A systematic review and meta-analysis of observational studies showed the annual rate of strokes after PFO-closure is approximately 0.3–0.8 %, lower than the 1.98–5.0 % in the medical group [3,7]. This translates into an 84% reduction in the rate of recurrent neurological events when compared to medical management alone.
A prospective study with long term follow-up showed that the presence of a substantial residual shunt after TC-PFO closure was an important predictor of recurrent neurological events with a relative risk of 4.2 [8]. Therefore, the use of a second device for secondary prevention of recurrent neurological events has been an important clinical question. In a retrospective study by Diaz et al., 424 patients with at least a 5 % substantial residual shunt found that the placement of a second device was safe and effective in treating the residual shunt. Moreover, there were no neurological events at a mean follow-up of 3 years. However, the clinical significance of treating residual shunts with a second device would be at least difficult to prove, since the event rate is low even with untreated PFOs [9].
The decision to conduct a device closure and to prevent the occurrence of cryptogenic strokes is still in nascent stage without any firm guidelines coming up. The individual cardiologist has the discretion to decide device closure particularly in those PFO with stroke prone anatomy, particularly lung tunnel type PFO length > 16mm. However there is a problem of residual shunt after the first device has been in place in PFO to prevent the incidence of strokes, in which the cardiologist sometimes opt for a second device to close the residual shunt and minimize cryptogenic strokes.
References
- Cohnheim J. Untersuchungen uber die embolischen processe. Berlin: August Hirschwald. 1872.
- Homma S, Sacco RL. Patent foramen ovale and stroke. Circulation. 2005; 112: 1063–1072.
- Lechat P, Mas JL, Lascault G, Loron PH, Theard M, Klimczac M, Drobinski G, Thomas D,Grosgogeat Y. Prevalence of patent foramen ovale in patients with stroke. N Engl J Med. 1988; 318: 1148–1152.
- Webster MWI, Smith HJ, Sharpe DN, Chancellor AM, Swift DL, Bass NM, Glasgow GL. Patent foramen ovale in young stroke patients. Lancet. 1988; 332: 11–12.
- Schuchlenz HW, Saurer G, Weihs W, Rehak P. Persisting eustachian valve in adults: relation to patent foramen ovale and cerebrovascular events. J Am Soc Echocardiogr. 2004; 17: 231–233.

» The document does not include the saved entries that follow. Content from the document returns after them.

(** A string has one list of tokens. *)
Lemma tokens_unique s ws ws' :
  Spec.tokens s ws → Spec.tokens s ws' → ws = ws'.
Proof.
  intros Hs. revert ws'.
  induction Hs as [s Hs|sp w rest ws Hsp Hw Hns Hrest Hws IH]; intros ws' Hs'.
  - inversion Hs' as [|sp w rest ws0 Hsp Hw Hns Hrest Hws Heq]; [done|].
    subst. exfalso. unfold Spec.blank in Hs.
    rewrite !Forall_app in Hs. destruct Hs as (_ & Hwb & _).
    destruct w as [|c w]; [done|].
    apply Forall_cons in Hwb as [Hc _]. apply Forall_cons in Hns as [Hc' _].
    congruence.
  - inversion Hs' as [s0 Hb|sp' w' rest' ws0 Hsp' Hw' Hns' Hrest' Hws' Heq].
    + subst. exfalso. unfold Spec.blank in Hb.
      rewrite !Forall_app in Hb. destruct Hb as (_ & Hwb & _).
      destruct w as [|c w]; [done|].
      apply Forall_cons in Hwb as [Hc _]. apply Forall_cons in Hns as [Hc' _].
      congruence.
    + subst.
      destruct (blank_prefix_unique sp sp' (w ++ rest) (w' ++ rest'))
        as [-> Heq']; try done.
      { destruct w as [|c w]; [done|]. simpl.
        by apply Forall_cons in Hns as [Hc _]. }
      { destruct w' as [|c w']; [done|]. simpl.
        by apply Forall_cons in Hns' as [Hc _]. }
      destruct (word_prefix_unique w w' rest rest') as [-> ->]; try done.
      f_equal. by apply IH.
Qed.
End tokens_facts.

(** ** [dict.fromkeys] *)

Section fromkeys_facts.

Lemma fromkeys_aux_first_occurrences (l keys : list pystr) :
  fromkeys_aux keys l
  = keys ++ filter (λ y, y ∉ keys) (Spec.first_occurrences l).
Proof.
  revert keys. induction l as [|x l IH]; intros keys; simpl.
  - by rewrite app_nil_r.
  - rewrite IH, filter_cons. case_bool_decide as Hx.
    + rewrite decide_False by (by intros ?). f_equal.
      rewrite list_filter_filter. apply list_filter_iff.
      intros y. split; [|by intros []]. intros Hy. split; [done|].
      by intros ->.
    + rewrite decide_True by done. rewrite <- app_assoc. simpl. do 2 f_equal.
      rewrite list_filter_filter. apply list_filter_iff.
      intros y. rewrite elem_of_app, list_elem_of_singleton. tauto.
Qed.
(** The CRC of a word is the zero-byte transition of the word itself. *)
Lemma crc_bytewise_le p c w : all_bytes w ->
  crc_bytewise p c w = crc_zeros p (length w) (c ⊕ le_value w).
Proof.
  intros Hw. revert c. induction Hw as [|b w Hb Hw IH]; intros c.
  - cbn [length le_value crc_bytewise foldl]. by rewrite Z.lxor_0_r.
  - cbn [crc_bytewise foldl]. fold (crc_bytewise p (crc_step p c b) w). rewrite IH.
    pose proof (le_value_range w Hw) as Hrange.
    assert (Hsplit : le_value (b :: w) = b ⊕ (le_value w ≪ 8)).
    { cbn [le_value]. rewrite lxor_shiftl_add by (done || lia). lia. }
    rewrite Hsplit, <- Z.lxor_assoc, (crc_zeros_lxor p (length (b :: w)) (c ⊕ b)). cbn [length].
    rewrite crc_zeros_shiftl, (crc_zeros_lxor p (length w)). f_equal.
    unfold crc_step, crc_zeros. by rewrite Nat.iter_succ_r.
Qed.

Lemma crc_bytewise_burst p s pre w w' post :
  is_u 32 p -> Z.testbit p 31 = true -> is_u 32 s ->
  all_bytes pre -> all_bytes w -> all_bytes w' -> all_bytes post ->
  length w = length w' -> (length w <= 4)%nat ->
  crc_bytewise p s (pre ++ w ++ post) = crc_bytewise p s (pre ++ w' ++ post) -> w = w'.
Proof.
  intros Hp Htop Hs Hpre Hw Hw' Hpost Hlen H4 Heq.
  assert (Hr : forall x, all_bytes x -> (length x <= 4)%nat -> is_u 32 (le_value x)).
  { intros x Hx Hx4. pose proof (le_value_range x Hx) as [H1 H2]. split; [lia|].
    apply Z.lt_le_trans with (256 ^ Z.of_nat (length x)); [lia|].
    change (2 ^ 32) with (256 ^ 4). apply Z.pow_le_mono_r; lia. }
  rewrite !crc_bytewise_app in Heq. set (t := crc_bytewise p s pre) in *.
  rewrite !(crc_bytewise_le p _ post), !crc_zeros_lxor in Heq by done.
  apply (f_equal (fun z => z ⊕ crc_zeros p (length post) (le_value post))) in Heq.
  rewrite !Z.lxor_assoc, !Z.lxor_nilpotent, !Z.lxor_0_r in Heq.
  assert (Ht : is_u 32 t) by (apply crc_bytewise_range; done).
  apply (crc_zeros_inj p Hp Htop) in Heq; [|by apply crc_bytewise_range..].
  rewrite !crc_bytewise_le, Hlen in Heq by done.
  assert (Hw4 : is_u 32 (le_value w)) by auto.
  assert (Hw4' : is_u 32 (le_value w')) by (apply Hr; [done | lia]).
  apply (crc_zeros_inj p Hp Htop) in Heq; [|by apply lxor_is_u..].
  apply (f_equal (Z.lxor t)) in Heq.
  rewrite <- !Z.lxor_assoc, Z.lxor_nilpotent, !Z.lxor_0_l in Heq.
  by apply le_value_inj.
Qed.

- Stone DA, Godard J, Corretti MC, Kittner SJ, Sample C, Price TR, Plotnick GD. Patent foramen ovale: association between the degree of shunt by contrast transesophageal echocardiography and the risk of future ischemic neurologic events. Am Heart J. 1996; 131: 158–161.
- Agarwal S, Bajaj NS, Kumbhani DJ, Tuzcu EM, Kapadia SR. Meta-analysis of transcatheter closure versus medical therapy for patent foramen ovale in prevention of recurrent neurological events after presumed paradoxical embolism. J Am Coll Cardiol Intv. 2012; 5: 777–789.
- Windecker S, Wahl A, Chatterjee T, Garachemani A, Eberli FR, Seiler C, Meier B. Percutaneous closure of patent foramen ovale in patients with paradoxical embolism: long-term risk of recurrent thromboembolic events. Circulation. 2000; 101: 893–898.
- Diaz T, Cubeddu RJ, Rengifo-Moreno PA, Cruz-Gonzalez I, Solis-Martin J, Buonanno FS, Inglessis I, Palacios IF. Management of residual shunts after initial percutaneous patent foramen ovale closure: a single center experience with immediate and long-term follow-up. Catheter Cardiovasc Interv. 2010; 76: 145–150.